Linux kernel maintenance

We build and publish our own Linux kernels with additional grsecurity hardening patches. This process is automated in the kernel-builder repository.

1. Follow the instructions in kernel-builder for building and uploading new kernel packages.

2. Once the new packages have been reviewed and merged in the securedrop-apt-test repository, they will be automatically tested on the hardware we maintain in our kernel test farm.

3. Wait for sdcibot to file a New Linux kernel ticket (example) in the securedrop repository with its test results.

4. The packages can then be promoted to securedrop-apt-prod.

Testing a new kernel manually

These are the steps sdcibot performs in its automatic testing of new kernel packages on all of our recommended hardware:

1. Install the new kernel packages on your Monitor Server using unattended-upgrades, e.g. sudo apt update && sudo unattended-upgrades --debug or wait for the automatic nightly upgrade.

2. Reboot. Verify with uname -r that you are using the new kernel.

3. If it doesn’t boot, see the Troubleshooting Kernel Updates documentation.

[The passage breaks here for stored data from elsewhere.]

(* ===== verification/Bytes.v ===== *)
(** Byte strings and the functions of Go's [bytes] package the wire formats use. *)
From Stdlib Require Import Ascii.
From S2P Require Import Prelude.

Definition bytes := list ascii.

Definition LF : ascii := "010"%char.
Definition CR : ascii := "013"%char.
Definition blen (b : bytes) : Z := Z.of_nat (length b).
Definition lit (s : string) : bytes := String.list_ascii_of_string s.

(** Everything before the first [c], and everything after it. *)
Fixpoint cut (c : ascii) (b : bytes) : option (bytes * bytes) :=
  match b with
  | [] => None
  | x :: b =>
      if decide (x = c) then Some ([], b)
      else match cut c b with Some (l, r) => Some (x :: l, r) | None => None end
  end.

(** [bytes.Split(b, []byte{c})]: never empty. *)
Fixpoint split_on (c : ascii) (b : bytes) : list bytes :=
  match b with
  | [] => [[]]
  | x :: b =>
      if decide (x = c) then [] :: split_on c b
      else match split_on c b with
           | [] => [[x]]
           | seg :: segs => (x :: seg) :: segs
           end
  end.

(** [bytes.TrimSuffix(b, []byte{c})] *)
Definition trim_last (c : ascii) (b : bytes) : bytes :=
  match last b with
  | Some x => if decide (x = c) then take (pred (length b)) b else b
  | None => b
  end.

(** ** Characters

    Letters are those of ASCII: the case tables and the white space of the rest of Unicode
    are not modelled. *)
Definition code (c : ascii) : Z := Z.of_N (N_of_ascii c).
Definition byte (z : Z) : ascii := ascii_of_N (Z.to_N z).
Definition between (lo hi : Z) (c : ascii) : bool := (lo <=? code c) && (code c <=? hi).
Definition upper (c : ascii) : ascii := if between 97 122 c then byte (code c - 32) else c.
Definition lower (c : ascii) : ascii := if between 65 90 c then byte (code c + 32) else c.

Definition str (b : bytes) : string := String.string_of_list_ascii b.

Lemma str_lit s : str (lit s) = s.
Proof. apply String.string_of_list_ascii_of_string. Qed.

Lemma lit_str b : lit (str b) = b.
Proof. apply String.list_ascii_of_string_of_list_ascii. Qed.

Lemma str_nonempty b : b ≠ [] → str b ≠ "".
Proof. by destruct b. Qed.

(** [strings.ToLower] *)
Definition ToLower (s : string) : string := str (map lower (lit s)).

(** [strings.TrimSpace] and [strings.EqualFold]. *)
Definition trim_space_char (c : ascii) : bool := bool_decide (code c ∈ [9; 10; 11; 12; 13; 32]).
Fixpoint trim_left (b : bytes) : bytes :=
  match b with c :: r => if trim_space_char c then trim_left r else b | [] => [] end.
Definition TrimSpace (b : bytes) : bytes := reverse (trim_left (reverse (trim_left b))).
Definition EqualFold (a b : bytes) : bool := bool_decide (map upper a = map upper b).

(** Decimal digits, the longest run of them and its value. *)
Definition is_digit (c : ascii) : bool := (48 <=? code c) && (code c <=? 57).
Fixpoint digits (b : bytes) : bytes * bytes :=
  match b with
  | c :: b' => if is_digit c then let '(ds, r) := digits b' in (c :: ds, r) else ([], b)
  | [] => ([], [])
  end.
Definition decimal (ds : bytes) : Z := fold_left (λ acc c, 10 * acc + (code c - 48)) ds 0.

(** [bytes.HasPrefix], [strings.CutPrefix] and [strings.Contains]. *)
Fixpoint CutPrefix (p b : bytes) : option bytes :=
  match p, b with
  | [], _ => Some b
  | x :: p, y :: b => if decide (x = y) then CutPrefix p b else None
  | _, _ => None
  end.
Fixpoint Contains (b p : bytes) : bool :=
  match CutPrefix p b with
  | Some _ => true
  | None => match b with [] => false | _ :: b => Contains b p end
  end.

(** ** Cutting and joining *)

Lemma cut_Some c b l r : cut c b = Some (l, r) → b = l ++ c :: r ∧ c ∉ l.
Proof.
  revert l r. induction b as [|x b IH]; intros l r Hc; simpl in Hc; [done|].
  destruct (decide (x = c)) as [->|Hne]; [by simplify_eq; split; [|apply not_elem_of_nil]|].
  destruct (cut c b) as [[l' r']|]; [|done]. simplify_eq/=.
  destruct (IH l' r eq_refl) as [-> ?]. split; [done|]. by apply not_elem_of_cons.
Qed.

Lemma cut_app c l r : c ∉ l → cut c (l ++ c :: r) = Some (l, r).
Proof.
  induction l as [|x l IH]; simpl; intros Hl; [by rewrite decide_True|].
  apply not_elem_of_cons in Hl as [? ?]. by rewrite decide_False, IH.
Qed.

Lemma cut_None c b : cut c b = None ↔ c ∉ b.
Proof.
  split.
  - intros Hc Hin. apply list_elem_of_split in Hin as (l & r & ->).
    induction l as [|x l IH]; simpl in Hc; [by rewrite decide_True in Hc|].
    destruct (decide (x = c)); [done|]. destruct (cut c (l ++ c :: r)) as [[]|]; [done|]. by apply IH.
  - intros Hn. destruct (cut c b) as [[l r]|] eqn:E; [|done].
    apply cut_Some in E as [-> _]. set_solver.
Qed.

Lemma trim_last_app c b x : trim_last c (b ++ [x]) = if decide (x = c) then b else b ++ [x].
Proof.
  unfold trim_last. rewrite last_snoc, length_app. simpl.
  rewrite Nat.add_comm. simpl. by rewrite take_app_length.
Qed.

Lemma trim_last_id c b : last b ≠ Some c → trim_last c b = b.
Proof. unfold trim_last. destruct (last b) as [x|]; [|done]. intros. rewrite decide_False; congruence. Qed.

Lemma cut_app_notin c a b :
  c ∉ a → cut c (a ++ b) = match cut c b with Some (l, r) => Some (a ++ l, r) | None => None end.
Proof.
  intros Ha. induction a as [|x a IH]; simpl; [by destruct (cut c b) as [[]|]|].
  apply not_elem_of_cons in Ha as [? ?]. rewrite decide_False, IH by done.
  by destruct (cut c b) as [[]|].
Qed.

Lemma blen_app a b : blen (a ++ b) = blen a + blen b.
Proof. unfold blen. rewrite length_app. lia. Qed.

Lemma blen_nil_iff a : blen a = 0 ↔ a = [].
Proof. unfold blen. destruct a; simpl; split; intros; done || lia. Qed.

Lemma split_on_nonempty c b : split_on c b ≠ [].
Proof. destruct b as [|x b]; simpl; [done|]. case_decide; [done|]. by destruct (split_on c b). Qed.

Lemma split_on_cut c b :
  split_on c b = match cut c b with Some (l, r) => l :: split_on c r | None => [b] end.
Proof.
  induction b as [|x b IH]; [done|]. simpl. case_decide; [done|]. rewrite IH.
  by destruct (cut c b) as [[]|].
Qed.

Lemma split_on_notin c b : Forall (λ seg, c ∉ seg) (split_on c b).
Proof.
  induction b as [|x b IH]; simpl; [repeat constructor; set_solver|].
  case_decide; [constructor; [set_solver|done]|].
  destruct (split_on c b) as [|s segs]; [repeat constructor; set_solver|].
  inversion IH; subst. constructor; [|done]. by apply not_elem_of_cons.
Qed.

Lemma split_on_app c l r : c ∉ l → split_on c (l ++ c :: r) = l :: split_on c r.
Proof. intros. by rewrite split_on_cut, cut_app. Qed.
Lemma split_on_last c l : c ∉ l → split_on c l = [l].
Proof. intros. by rewrite split_on_cut, (proj2 (cut_None c l)). Qed.

Lemma split_on_join b s segs :
  split_on LF b = s :: segs → b = s ++ concat (map (cons LF) segs).
Proof.
  revert s segs. induction b as [|x b IH]; intros s segs; simpl; [by intros [= <- <-]|].
  case_decide as E; [subst x|].
  - intros [= <- <-]. destruct (split_on LF b) as [|s' segs'] eqn:Es;
      [by apply split_on_nonempty in Es|]. simpl. f_equal. by apply IH.
  - destruct (split_on LF b) as [|s' segs'] eqn:Es; [by apply split_on_nonempty in Es|].
    intros [= <- <-]. simpl. f_equal. by apply IH.
Qed.

Lemma split_on_lines ls r :
  Forall (λ l, LF ∉ l) ls →
  split_on LF (concat (map (λ l, l ++ [LF]) ls) ++ r) = ls ++ split_on LF r.
Proof.
  induction 1 as [|l ls Hl _ IH]; [done|]. simpl. rewrite split_on_cut, <- !app_assoc. simpl.
  rewrite cut_app by done. by rewrite IH.
Qed.


(** ** Prefixes and occurrences *)

Lemma CutPrefix_Some p b r : CutPrefix p b = Some r ↔ b = p ++ r.
Proof.
  revert b. induction p as [|x p IH]; intros [|y b]; simpl; [naive_solver..|].
  case_decide as E; [subst; rewrite IH|]; naive_solver.
Qed.

Lemma CutPrefix_app p r : CutPrefix p (p ++ r) = Some r.
Proof. by apply CutPrefix_Some. Qed.

Lemma Contains_spec b p : Contains b p = true ↔ ∃ l r, b = l ++ p ++ r.
Proof.
  induction b as [|x b IH]; cbn [Contains].
  - destruct (CutPrefix p []) as [r|] eqn:E.
    + apply CutPrefix_Some in E. split; [by exists [], r|done].
    + split; [done|]. intros (l & r & Hl). symmetry in Hl. apply app_nil in Hl as [_ Hl].
      apply app_nil in Hl as [-> ->]. done.
  - destruct (CutPrefix p (x :: b)) as [r|] eqn:E.
    + apply CutPrefix_Some in E. split; [by exists [], r|done].
    + rewrite IH. split; [intros (l & r & ->); by exists (x :: l), r|].
      intros ([|y l] & r & Hl); simplify_eq/=; [|by exists l, r].
      assert (CutPrefix p (p ++ r) = Some r) by apply CutPrefix_app. congruence.
Qed.

(** ** Decimal text

    Integers as decimal text: [strconv.FormatInt] and [strconv.ParseInt] in base 10. *)

Definition FormatInt (z : Z) : bytes := lit (pretty z).

(** A sign, digits, and a value of 64 bits. *)
Definition ParseInt (b : bytes) : option Z :=
  let '(neg, ds) := match b with
                    | "+"%char :: r => (false, r)
                    | "-"%char :: r => (true, r)
                    | _ => (false, b)
                    end in
  if bool_decide (ds = []) || negb (forallb is_digit ds) then None
  else let z := if neg : bool then - decimal ds else decimal ds in
       if bool_decide (int64_range z) then Some z else None.

(** ** What is written is read *)

Lemma lit_cons c s : lit (String c s) = c :: lit s.
Proof. done. Qed.

Lemma decimal_app ds c : decimal (ds ++ [c]) = 10 * decimal ds + (code c - 48).
Proof. unfold decimal. by rewrite fold_left_app. Qed.

Lemma pretty_digit x :
  (x < 10)%N → is_digit (pretty_N_char x) = true ∧ code (pretty_N_char x) - 48 = Z.of_N x.
Proof.
  intros Hx. assert (Hc : (x = 0 ∨ x = 1 ∨ x = 2 ∨ x = 3 ∨ x = 4 ∨ x = 5 ∨ x = 6 ∨ x = 7 ∨ x = 8 ∨ x = 9)%N).
  { lia. }
  do 9 (destruct Hc as [->|Hc]; [done|]). by subst.
Qed.

Lemma pretty_N_go_digits x s :
  ∃ ds, lit (pretty_N_go x s) = ds ++ lit s ∧ forallb is_digit ds = true ∧ decimal ds = Z.of_N x ∧
        ((0 < x)%N → ds ≠ []).
Proof.
  revert s. induction (N.lt_wf_0 x) as [x _ IH]. intros s.
  destruct (decide (x = 0)%N) as [->|Hx]; [by exists []|].
  rewrite pretty_N_go_step by lia.
  destruct (IH (x / 10)%N ltac:(by apply N.div_lt; lia) (String (pretty_N_char (x `mod` 10)%N) s))
    as (ds & -> & Hd & Hv & _).
  destruct (pretty_digit (x `mod` 10)%N ltac:(by apply N.mod_lt)) as [Hc Hcv].
  exists (ds ++ [pretty_N_char (x `mod` 10)%N]). rewrite lit_cons. split_and!.
  - by rewrite <- app_assoc.
  - by rewrite forallb_app, Hd; simpl; rewrite Hc.
  - rewrite decimal_app, Hv, Hcv. pose proof (N.div_mod' x 10). lia.
  - by destruct ds.
Qed.

Lemma pretty_N_digits (x : N) :
  forallb is_digit (lit (pretty x)) = true ∧ decimal (lit (pretty x)) = Z.of_N x ∧ lit (pretty x) ≠ [].
Proof.
  unfold pretty, pretty_N. case_decide as Hx; [by subst|].
  destruct (pretty_N_go_digits x "") as (ds & -> & Hd & Hv & Hne). rewrite app_nil_r. split_and!; [done..|].
  apply Hne. lia.
Qed.

Lemma FormatInt_neg p : FormatInt (Z.neg p) = "-"%char :: lit (pretty (N.pos p)).
Proof. done. Qed.
Lemma FormatInt_nonneg x : FormatInt (Z.of_N x) = lit (pretty x).
Proof. by destruct x. Qed.

Lemma ParseInt_unsigned ds :
  forallb is_digit ds = true → ds ≠ [] → int64_range (decimal ds) → ParseInt ds = Some (decimal ds).
Proof.
  intros Hd Hne Hr. destruct ds as [|c ds]; [done|].
  assert (Hs : ParseInt (c :: ds) = if bool_decide (c :: ds = []) || negb (forallb is_digit (c :: ds)) then None
                 else if bool_decide (int64_range (decimal (c :: ds))) then Some (decimal (c :: ds)) else None).
  { simpl in Hd. apply andb_true_iff in Hd as [Hc _].
    by destruct c as [[] [] [] [] [] [] [] []]. }
  rewrite Hs, bool_decide_eq_false_2, Hd by done. simpl. by rewrite bool_decide_eq_true_2.
Qed.

Lemma ParseInt_FormatInt z : int64_range z → ParseInt (FormatInt z) = Some z.
Proof.
  intros Hz. destruct (decide (0 ≤ z)) as [Hn|Hn].
  - rewrite <- (Z2N.id z Hn), FormatInt_nonneg. destruct (pretty_N_digits (Z.to_N z)) as (Hd & Hv & Hne).
    rewrite ParseInt_unsigned; rewrite ?Hv; try done. by rewrite Z2N.id.
  - destruct z as [|p|p]; try lia. rewrite FormatInt_neg. destruct (pretty_N_digits (N.pos p)) as (Hd & Hv & Hne).
    unfold ParseInt. rewrite bool_decide_eq_false_2, Hd, Hv by done. simpl. by rewrite bool_decide_eq_true_2.
Qed.

Lemma FormatInt_chars z c : c ∈ FormatInt z → is_digit c = true ∨ c = "-"%char.
Proof.
  assert (Hd : ∀ x : N, c ∈ lit (pretty x) → is_digit c = true).
  { intros x Hc. destruct (pretty_N_digits x) as (Hd & _). rewrite forallb_forall in Hd.
    by apply Hd, list_elem_of_In. }
  destruct z as [|p|p]; intros Hc; [left; by apply (Hd 0%N)|left; by apply (Hd (N.pos p))|].
  rewrite FormatInt_neg in Hc. apply elem_of_cons in Hc as [->|Hc]; [by right|left; by apply (Hd (N.pos p))].
Qed.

4. Install the paxtest package, run with sudo paxtest blackhat, and verify it doesn’t return any new errors nor warnings.

5. Install spectre-meltdown-checker and the binutils package, run with sudo ./meltdown-checker, and verify it doesn’t return any errors nor warnings.

6. Upgrade your Application Server to the new kernel and reboot.

You may optionally also:

7. Run basic smoke tests of SecureDrop by verifying you can send a submission and a journalist can reply.